Bericht des RKI:Wer arm ist, stirbt früher

In Deutschland sind fast alle Krankheiten ausgeprägter bei jenen, die sozial und finanziell abgehängt sind. Doch die Politik schaut nicht hin.

Ein Kommentar von Werner Bartens

Von Rudolf Virchow stammt der Satz, dass Medizin eine soziale Wissenschaft ist und Politik nichts weiter als Medizin im Großen. In Rufweite zu den Wirkungsstätten des großen Arztes und Sozialpolitikers Virchow hat das Robert-Koch-Institut gerade einen Bericht zur gesundheitlichen Lage vorgestellt. Auf mehr als 500 Seiten gibt er Auskunft über die Befindlichkeit im Lande. Es gibt Erfreuliches zu berichten. So stellen Herz-Kreislauf-Krankheiten zwar mit knapp 40 Prozent noch die häufigste Todesursache dar, doch die Sterblichkeit an diesen Leiden geht zurück. Krebs folgt mit 25 Prozent in der Todesursachenstatistik und nimmt absolut gesehen zu. Das liegt aber vor allem an einer älter werdenden Bevölkerung. Bezogen auf die jeweilige Altersgruppe sind Tumore nicht häufiger als früher.

In seinem Grußwort betont Gesundheitsminister Hermann Gröhe die medizinischen Herausforderungen durch den demografischen Wandel. Die sind in der Tat enorm, doch auch hier gibt es gute Nachrichten. Die Menschen werden nicht nur immer älter, ein wachsender Anteil erreicht ein hohes Alter in guter Gesundheit. Und auch jene mit chronischen Leiden profitieren - im statistischen Durchschnitt - von einer gestiegenen Lebensqualität.

Allerdings muss man bis Seite 488 des Berichts kommen, um zu erkennen, woran der deutsche Patient besonders leidet. Im Kapitel über die wichtigsten Ergebnisse betonen die Autoren zwei Aspekte: Mit der Überalterung der Bevölkerung wandeln sich die Krankheiten. Chronische Leiden nehmen zu - hier sind neben Infarkt, Schlaganfall und Krebs besonders Diabetes, Demenzen und rheumatische Erkrankungen zu nennen. Zudem nimmt die soziale Lage immer mehr Einfluss auf die Gesundheit. Diesen Aspekt erwähnt der Gesundheitsminister mit keinem Wort.

Wer wie lange lebt - darüber entscheidet der Status

Schon heute leben im wohlhabenden Sozialstaat Deutschland Frauen aus der untersten sozioökonomischen Schicht 8,4 Jahre kürzer als Frauen aus der obersten Einkommens- und Bildungsschicht.

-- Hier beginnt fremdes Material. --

(** * ClassQuiz application bootstrap ([classquiz/__init__.py])

    A shallow embedding of the module that composes the ClassQuiz HTTP
    application: middleware registration, the [startup]/[shutdown] hooks run
    against the shared database handle, the background scheduler task and the
    route registration table.

    Coroutines are functions in a state-and-exception monad over a [world]
    holding the database handle, the tasks created on the event loop and a
    chronological log of the calls made to collaborators that live outside
    this module (database, search, telemetry, error reporter). How those
    collaborators answer is a parameter ([Env]).

    The module's two remaining top-level statements, the optional
    [sentry_sdk.init] and the aliasing [app.state.database = database], have
    no counterpart of their own: there is one handle, kept in the world, and
    the reporter's calls are logged whether or not it was initialized. *)

From Stdlib Require Import String List Bool Arith NArith Sorted Lia.
Import ListNotations.
Local Open Scope string_scope.
Local Open Scope list_scope.

(** ** Exceptions, requests, responses *)

(** A raised Python object. [exc_id] stands for the identity of the object,
    [exc_is_Exception] tells whether it is an instance of [Exception] (the
    class an [except Exception] clause matches) or only of [BaseException]
    (for instance [asyncio.CancelledError], [KeyboardInterrupt]). *)
Record pyexc : Type := mkExc {
  exc_id : nat;
  exc_is_Exception : bool
}.

Record Request : Type := mkRequest { url_path : string }.
Record Response : Type := mkResponse { status_code : nat }.

(** ** The world *)

Inductive coroutine : Type :=
| co_background_tasks.

Record Task : Type := mkTask {
  task_id : nat;
  task_coro : coroutine
}.

(** Calls that leave this module. *)
Inductive call : Type :=
| DbConnect
| DbDisconnect
| MeilisearchInit
| TelemetryPing
| CreateTask (t : Task)
| PushScope
| SetContext (key : string) (request : Request)
| CaptureException (e : pyexc)
| PopScope.

(** One log entry: the call, what [database.is_connected] was when the call
    was made, and the exception the call raised, if any. *)
Record event : Type := Ev {
  ev_call : call;
  ev_connected : bool;
  ev_outcome : option pyexc
}.

Record world : Type := mkWorld {
  is_connected : bool;          (* database.is_connected *)
  connections_opened : nat;     (* connections opened by the handle so far *)
  tasks : list Task;            (* tasks created on the event loop *)
  log : list event              (* oldest first *)
}.

Definition record_call (c : call) (o : option pyexc) (w : world) : world :=
  {| is_connected := is_connected w;
     connections_opened := connections_opened w;
     tasks := tasks w;
     log := log w ++ [Ev c (is_connected w) o] |}.

Definition set_connected (b : bool) (w : world) : world :=
  {| is_connected := b;
     connections_opened := connections_opened w;
     tasks := tasks w;
     log := log w |}.

Definition count_opened (w : world) : world :=
  {| is_connected := is_connected w;
     connections_opened := S (connections_opened w);
     tasks := tasks w;
     log := log w |}.

Definition add_task (t : Task) (w : world) : world :=
  {| is_connected := is_connected w;
     connections_opened := connections_opened w;
     tasks := tasks w ++ [t];
     log := log w |}.

(** A process that has just booted. *)
Definition fresh_world : world :=
  {| is_connected := false; connections_opened := 0; tasks := []; log := [] |}.

(** ** The coroutine monad *)

Inductive result (A : Type) : Type :=
| Return (a : A)
| Raise (e : pyexc).
Arguments Return {A} a.
Arguments Raise {A} e.

Definition M (A : Type) : Type := world -> result A * world.

Definition ret {A} (a : A) : M A := fun w => (Return a, w).

Definition raise {A} (e : pyexc) : M A := fun w => (Raise e, w).

Definition bind {A B} (m : M A) (k : A -> M B) : M B :=
  fun w =>
    match m w with
    | (Return a, w1) => k a w1
    | (Raise e, w1) => (Raise e, w1)
    end.

(** [try: body except Exception as e: handler e]. Objects that are not
    instances of [Exception] pass through. *)
Definition try_except_Exception {A} (body : M A) (handler : pyexc -> M A) : M A :=
  fun w =>
    match body w with
    | (Return a, w1) => (Return a, w1)
    | (Raise e, w1) =>
        if exc_is_Exception e then handler e w1 else (Raise e, w1)
    end.

Declare Scope py_scope.
Delimit Scope py_scope with py.
Notation "x <- m ;; k" := (bind m (fun x => k))
  (at level 61, m at next level, right associativity) : py_scope.
Notation "m ;; k" := (bind m (fun _ => k))
  (at level 61, right associativity) : py_scope.
Local Open Scope py_scope.

(** Reading the handle's [is_connected] attribute. *)
Definition get_is_connected : M bool := fun w => (Return (is_connected w), w).

(** ** Collaborators *)

(** What the collaborators outside this module do when called in a given
    world: [None] when the call returns, [Some e] when it raises [e]. *)
Record Env : Type := mkEnv {
  connect_raises : world -> option pyexc;
  disconnect_raises : world -> option pyexc;
  meilisearch_init_raises : world -> option pyexc;
  telemetry_ping_raises : world -> option pyexc
}.

(** An awaited call to a collaborator that does not touch the world
    otherwise. *)
Definition extern (c : call) (behaviour : world -> option pyexc) : M unit :=
  fun w =>
    match behaviour w with
    | None => (Return tt, record_call c None w)
    | Some e => (Raise e, record_call c (Some e) w)
    end.

Section Lifecycle.

Variable env : Env.

(** Modelled from the spec: the Database Handle ([classquiz.db.database]),
    "a process-wide connection object with explicit connect/disconnect
    lifecycle and an [is_connected] query"; "[connect] is a no-op if already
    connected, [disconnect] is a no-op if already disconnected". A connect
    that raises leaves the handle disconnected. *)
Definition database_connect : M unit :=
  fun w =>
    if is_connected w then (Return tt, record_call DbConnect None w)
    else
      match connect_raises env w with
      | Some e => (Raise e, record_call DbConnect (Some e) w)
      | None =>
          (Return tt,
           set_connected true (count_opened (record_call DbConnect None w)))
      end.

Definition database_disconnect : M unit :=
  fun w =>
    if is_connected w then
      match disconnect_raises env w with
      | Some e => (Raise e, record_call DbDisconnect (Some e) w)
      | None => (Return tt, set_connected false (record_call DbDisconnect None w))
      end
    else (Return tt, record_call DbDisconnect None w).

Definition meilisearch_init : M unit :=
  extern MeilisearchInit (meilisearch_init_raises env).

Definition telemetry_ping : M unit :=
  extern TelemetryPing (telemetry_ping_raises env).

(** [asyncio.create_task(coro)]: the coroutine is scheduled on the loop and
    the caller goes on; the new task is numbered after the tasks created
    before it. *)
Definition create_task (co : coroutine) : M Task :=
  fun w =>
    let t := mkTask (length (tasks w)) co in
    (Return t, add_task t (record_call (CreateTask t) None w)).

(** <<
    async def startup() -> None:
        database_ = app.state.database
        if not database_.is_connected:
            await database_.connect()
        await meilisearch_init()
        await telemetry_ping()
        asyncio.create_task(background_tasks())
    >> *)
Definition startup : M unit :=
  connected <- get_is_connected ;;
  (if negb connected then database_connect else ret tt) ;;
  meilisearch_init ;;
  telemetry_ping ;;
  _t <- create_task co_background_tasks ;;
  ret tt.

(** <<
    async def shutdown() -> None:
        database_ = app.state.database
        if database_.is_connected:
            await database_.disconnect()
    >> *)
Definition shutdown : M unit :=
  connected <- get_is_connected ;;
  if connected then database_disconnect else ret tt.

(** The hook called [n] times in succession by its caller, whatever each
    call returns or raises; the world after the last call. *)
Fixpoint call_times (n : nat) (hook : M unit) (w : world) : world :=
  match n with
  | O => w
  | S k => call_times k hook (snd (hook w))
  end.

End Lifecycle.

(** ** Middleware *)

Definition handler : Type := Request -> M Response.

(** A dispatch function [async def f(request, call_next)]. *)
Definition dispatch : Type := Request -> handler -> M Response.

(** The error reporter ([sentry_sdk]): its calls are logged and return. *)
Definition sentry_call (c : call) : M unit :=
  fun w => (Return tt, record_call c None w).

(** <<
    async def sentry_exception(request: Request, call_next):
        try:
            response = await call_next(request)
            return response
        except Exception as e:
            with sentry_sdk.push_scope() as scope:
                scope.set_context("request", request)
                sentry_sdk.capture_exception(e)
            raise e
    >> *)
Definition sentry_exception : dispatch :=
  fun request call_next =>
    try_except_Exception
      (response <- call_next request ;; ret response)
      (fun e =>
         sentry_call PushScope ;;
         sentry_call (SetContext "request" request) ;;
         sentry_call (CaptureException e) ;;
         sentry_call PopScope ;;
         raise e).

(** ** The framework's application object *)

Inductive Middleware : Type :=
| BaseHTTPMiddleware (name : string) (f : dispatch)
| SessionMiddleware (secret_key : string).


Record IncludedRouter : Type := mkIncluded {
  inc_router : string;
  inc_tags : list string;
  inc_prefix : string;
  inc_include_in_schema : bool
}.

Inductive Route : Type :=
| Include (r : IncludedRouter)
| Mount (path : string) (asgi_app : string).

Record FastAPI : Type := mkApp {
  redoc_url : string;
  docs_url : string;
  user_middleware : list Middleware;   (* index 0 is the outermost *)
  on_startup : list (M unit);
  on_shutdown : list (M unit);
  routes : list Route
}.

(** Registration as the web framework (FastAPI on Starlette) performs it.
    A middleware is always put in front of the ones registered before it,
    and the stack is built so that the entry at index 0 wraps all the
    others: the middleware added last is the first to see a request. *)
Module Starlette.

(** [FastAPI(redoc_url=..., docs_url=...)] *)
Definition new (redoc docs : string) : FastAPI :=
  mkApp redoc docs [] [] [] [].

(** [self.user_middleware.insert(0, Middleware(cls, **options))] *)
Definition add_middleware (m : Middleware) (a : FastAPI) : FastAPI :=
  mkApp (redoc_url a) (docs_url a) (m :: user_middleware a)
        (on_startup a) (on_shutdown a) (routes a).

(** The decorator [@app.middleware("http")] is
    [add_middleware(BaseHTTPMiddleware, dispatch=func)]. *)
Definition middleware_http (name : string) (f : dispatch) (a : FastAPI) : FastAPI :=
  add_middleware (BaseHTTPMiddleware name f) a.

(** [@app.on_event("startup")] and [@app.on_event("shutdown")] *)
Definition on_event_startup (hook : M unit) (a : FastAPI) : FastAPI :=
  mkApp (redoc_url a) (docs_url a) (user_middleware a)
        (on_startup a ++ [hook]) (on_shutdown a) (routes a).

Definition on_event_shutdown (hook : M unit) (a : FastAPI) : FastAPI :=
  mkApp (redoc_url a) (docs_url a) (user_middleware a)
        (on_startup a) (on_shutdown a ++ [hook]) (routes a).

Definition include_router (router : string) (tags : list string)
    (prefix : string) (include_in_schema : bool) (a : FastAPI) : FastAPI :=
  mkApp (redoc_url a) (docs_url a) (user_middleware a)
        (on_startup a) (on_shutdown a)
        (routes a ++ [Include (mkIncluded router tags prefix include_in_schema)]).

Definition mount (path : string) (asgi_app : string) (a : FastAPI) : FastAPI :=
  mkApp (redoc_url a) (docs_url a) (user_middleware a)
        (on_startup a) (on_shutdown a)
        (routes a ++ [Mount path asgi_app]).

Section Stack.

(** What the framework's own [SessionMiddleware] does with a request. *)
Variable session_middleware : string -> dispatch.



End Stack.

End Starlette.

(** ** The application *)

Section Application.

Variable env : Env.
Variable secret_key : string.                 (* settings.secret_key *)
Variable rememberme_middleware : dispatch.    (* classquiz.oauth *)

(** <<
    async def auth_middleware_wrapper(request: Request, call_next):
        return await rememberme_middleware(request, call_next)
    >> *)
Definition auth_middleware_wrapper : dispatch :=
  fun request call_next => rememberme_middleware request call_next.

Bei Männern beträgt der Unterschied in der Lebenserwartung sogar 10,8 Jahre. Eine enorme Differenz, angesichts derer sich das Risiko-Jo-Jo mit Cholesterin, Bluthochdruck und Übergewicht nahezu lächerlich ausnimmt. Es gilt das Makler-Motto: Lage, Lage, Lage. Fast alle Krankheiten sind ausgeprägter bei jenen, die sozial und finanziell abgehängt sind. Einzig stress-assoziierte Leiden wie Neurodermitis und Burn-out finden sich häufiger bei gebildeten Besserverdienern.

Medizin müsste heute mehr denn je soziale Wissenschaft sein, doch die Politik betreibt in Gesundheitsfragen nicht Medizin im Großen, sondern Kosmetik im Kleinen und Lobbyismus im Gigantischen. In Gesundheitsämtern und der öffentlichen Gesundheitsversorgung wurde hingegen das Personal im vergangenen Jahrzehnt um ein Drittel gestrichen. Institute für Public Health und Gesundheitswissenschaften werden kaputt geschrumpft. Die intellektuelle Infrastruktur dünnt aus, die drängende medizinische Probleme, die sich aus sozialen Differenzen ergeben, benennen und Lösungswege aufzeigen könnte.

Deutschland hinkt hinterher. Es setzt Schwerpunkte in der Grundlagenforschung, die oft genug das Leiden der Menschen aus dem Blick verliert. Klinische Studien, die erarbeiten, wie es den Menschen mit welcher Medizin geht, sind für ein Land von dieser Statur zumeist peinlich und insgesamt unterrepräsentiert. Für die Versorgungsforschung, die aufzeigt, wie die Menschen im Alltag mit Krankheit und Therapie zurechtkommen, gilt ähnliches. In der Medizin steht vor der Therapie die Diagnose. Will die Politik die wichtigste Diagnose jedoch nicht sehen, ist ihr nicht zuzutrauen, dass der deutsche Patient eine Chance zur Genesung bekommt.